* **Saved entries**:
Lemma std_sort_StronglySorted l l' :
  Forall has_filename l → NoDup (fname <$> l) →
  std_sort compareFiles l = Some l' →
  StronglySorted file_lt l'.
Proof.
  intros Hl. revert l'.
  induction Hl as [|x l Hx Hl IH]; intros l' Hnd Hs; simpl in Hs.
  - simplify_eq. constructor.
  - rewrite fmap_cons in Hnd. apply NoDup_cons in Hnd as [Hfresh Hnd].
    destruct (std_sort compareFiles l) as [s|] eqn:Hsl; [|done]. simpl in Hs.
    pose proof (std_sort_Permutation _ _ _ Hsl) as Hperm.
    eapply (insert_sorted_StronglySorted x s); [done| | |by apply IH|done].
    + by rewrite Hperm.
    + by rewrite Hperm.
Qed.

Lemma StronglySorted_file_lt_unique l1 l2 :
  StronglySorted file_lt l1 → StronglySorted file_lt l2 → l1 ≡ₚ l2 → l1 = l2.
Proof.
  apply StronglySorted_unique_strong.
  intros A B _ _ HAB HBA. by destruct (str_lt_asym _ _ HAB).
Qed.

(** The sorted array depends on the set of files only, not on the order
    in which they were pushed. *)
Lemma std_sort_order_independent l1 l2 s1 :
  l1 ≡ₚ l2 → Forall has_filename l1 → NoDup (fname <$> l1) →
  std_sort compareFiles l1 = Some s1 →
  std_sort compareFiles l2 = Some s1.
Proof.
  intros Hperm Hl Hnd Hs1.
  destruct (std_sort_is_Some l2) as [s2 Hs2]; [by rewrite <-Hperm|].
  rewrite Hs2. f_equal. apply StronglySorted_file_lt_unique.
  - eapply std_sort_StronglySorted; [| |done]; by rewrite <-Hperm.
  - by eapply std_sort_StronglySorted.
  - rewrite (std_sort_Permutation _ _ _ Hs1), (std_sort_Permutation _ _ _ Hs2).
    done.
Qed.

(** Any result that meets the postcondition of [std::sort] is the array
    [std_sort] computes: on files with distinct names the algorithm behind
    [std::sort] does not matter. *)
Lemma std_sort_post_unique l l' :
  Forall has_filename l → NoDup (fname <$> l) →
  sort_post compareFiles l l' →
  std_sort compareFiles l = Some l'.
Proof.
  intros Hl Hnd [Hperm Hpost].
  destruct (std_sort_is_Some l Hl) as [s Hs]. rewrite Hs. f_equal.
  apply StronglySorted_file_lt_unique.
  - by eapply std_sort_StronglySorted.
  - assert (Hl' : Forall has_filename l') by (by rewrite Hperm).
    assert (Hnd' : NoDup (fname <$> l')) by (by rewrite Hperm).
    clear Hperm Hs Hl Hnd. induction l' as [|x l' IH]; [constructor|].
    apply Forall_cons in Hl' as [Hx Hl'].
    rewrite fmap_cons in Hnd'. apply NoDup_cons in Hnd' as [Hfresh Hnd'].
    constructor.
    + apply IH; [|done..]. intros i j A B Hij HA HB.
      apply (Hpost (S i) (S j)); [lia|done..].
    + apply Forall_forall. intros y Hy.
      destruct (proj1 (list_elem_of_lookup _ _) Hy) as [j Hj].
      pose proof (Hpost 0%nat (S j) x y ltac:(lia) eq_refl Hj) as Hc.
      rewrite Forall_forall in Hl'.
      rewrite compareFiles_fname in Hc by auto.
      simplify_eq. apply bool_decide_eq_false in Hc.
      apply str_lt_total; [|done].
      intros Heq. apply Hfresh. rewrite <-Heq. by apply list_elem_of_fmap_2.
  - by rewrite (std_sort_Permutation _ _ _ Hs).
Qed.


(** ** The files handed to the sort *)

Lemma sequentialFiles_has_filename Coverage SourceFiles FileReports Options :
  Forall has_filename
    (sequentialFiles Coverage SourceFiles FileReports Options).
Proof.
  unfold sequentialFiles. revert FileReports.
  induction SourceFiles as [|SF SFs IH]; intros [|FR FRs]; simpl;
    try constructor; [|apply IH].
  unfold has_filename. by rewrite filenameOf_renderFile.
Qed.
Lemma lookup_all (h : store) :
  map (fun a => label <$> h !! a) (seq 0 (length h)) = map Some (map label h).
Proof.
  induction h as [|t h IH] using rev_ind; [reflexivity |].
  rewrite length_app, seq_app, !map_app. cbn [length seq map Nat.add].
  rewrite lookup_alloc_new. cbn. f_equal.
  rewrite <- IH. apply map_ext_in. intros a Ha. apply in_seq in Ha.
  rewrite lookup_alloc_old by lia. reflexivity.
Qed.

Lemma map_Some_inj {A} (l1 l2 : list A) :
  map Some l1 = map Some l2 -> l1 = l2.
Proof.
  revert l2. induction l1 as [|x l1 IH]; intros [|y l2] H;
    try discriminate; [reflexivity |].
  cbn in H. injection H as -> H. f_equal. apply IH. exact H.
Qed.

Lemma parsed_lines (lines : list string) (rs : list record) :
  map parseTag lines = map Ok rs ->
  Forall (fun l => exists r, parseTag l = Ok r) lines.
Proof.
  revert rs. induction lines as [|line lines IH]; intros rs H;
    [constructor |].
  destruct rs as [|r rs]; [discriminate H |]. cbn in H. injection H as Hr H.
  constructor; [eauto | apply (IH rs H)].
Qed.

(** X13.  The forest lists the records that are not ignored, with their names
    and line numbers, in the order of the text: each tag before its children,
    the children of a tag and the roots in the order of their lines. *)
Theorem parseTags_preorder_is_input_order (text : string)
    (rs : list record) :
  map parseTag (splitlines text) = map Ok rs ->
  exists st,
    parseTags text = Ok st
    /\ forestLabels (forest st) = map recordLabel (List.filter kept rs).
Proof.
  intros Hrs.
  destruct (loop_Inv (splitlines text) (parsed_lines _ _ Hrs)
                     initial Inv_initial) as (st & Hrun & HI & _).
  exists st. split; [exact Hrun |].
  destruct (loop_returns_Ordered _ _ _ Inv_initial Ordered_initial Hrun)
    as [_ [_ Hnodes]].
  apply map_Some_inj. unfold forest. rewrite treeAt_preorder.
  change (concat (map (nodesAt (heap st) (length (heap st))) (tags st)))
    with (nodes st).
  rewrite Hnodes, lookup_all.
  rewrite (loop_labels _ rs initial st Hrs Inv_initial Hrun). reflexivity.
Qed.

* **Assignment**: Go through the data above and find the lines with the word "array". Copy each of those lines.

* **Task solution**:
(** The sorted array depends on the set of files only, not on the order
(** Any result that meets the postcondition of [std::sort] is the array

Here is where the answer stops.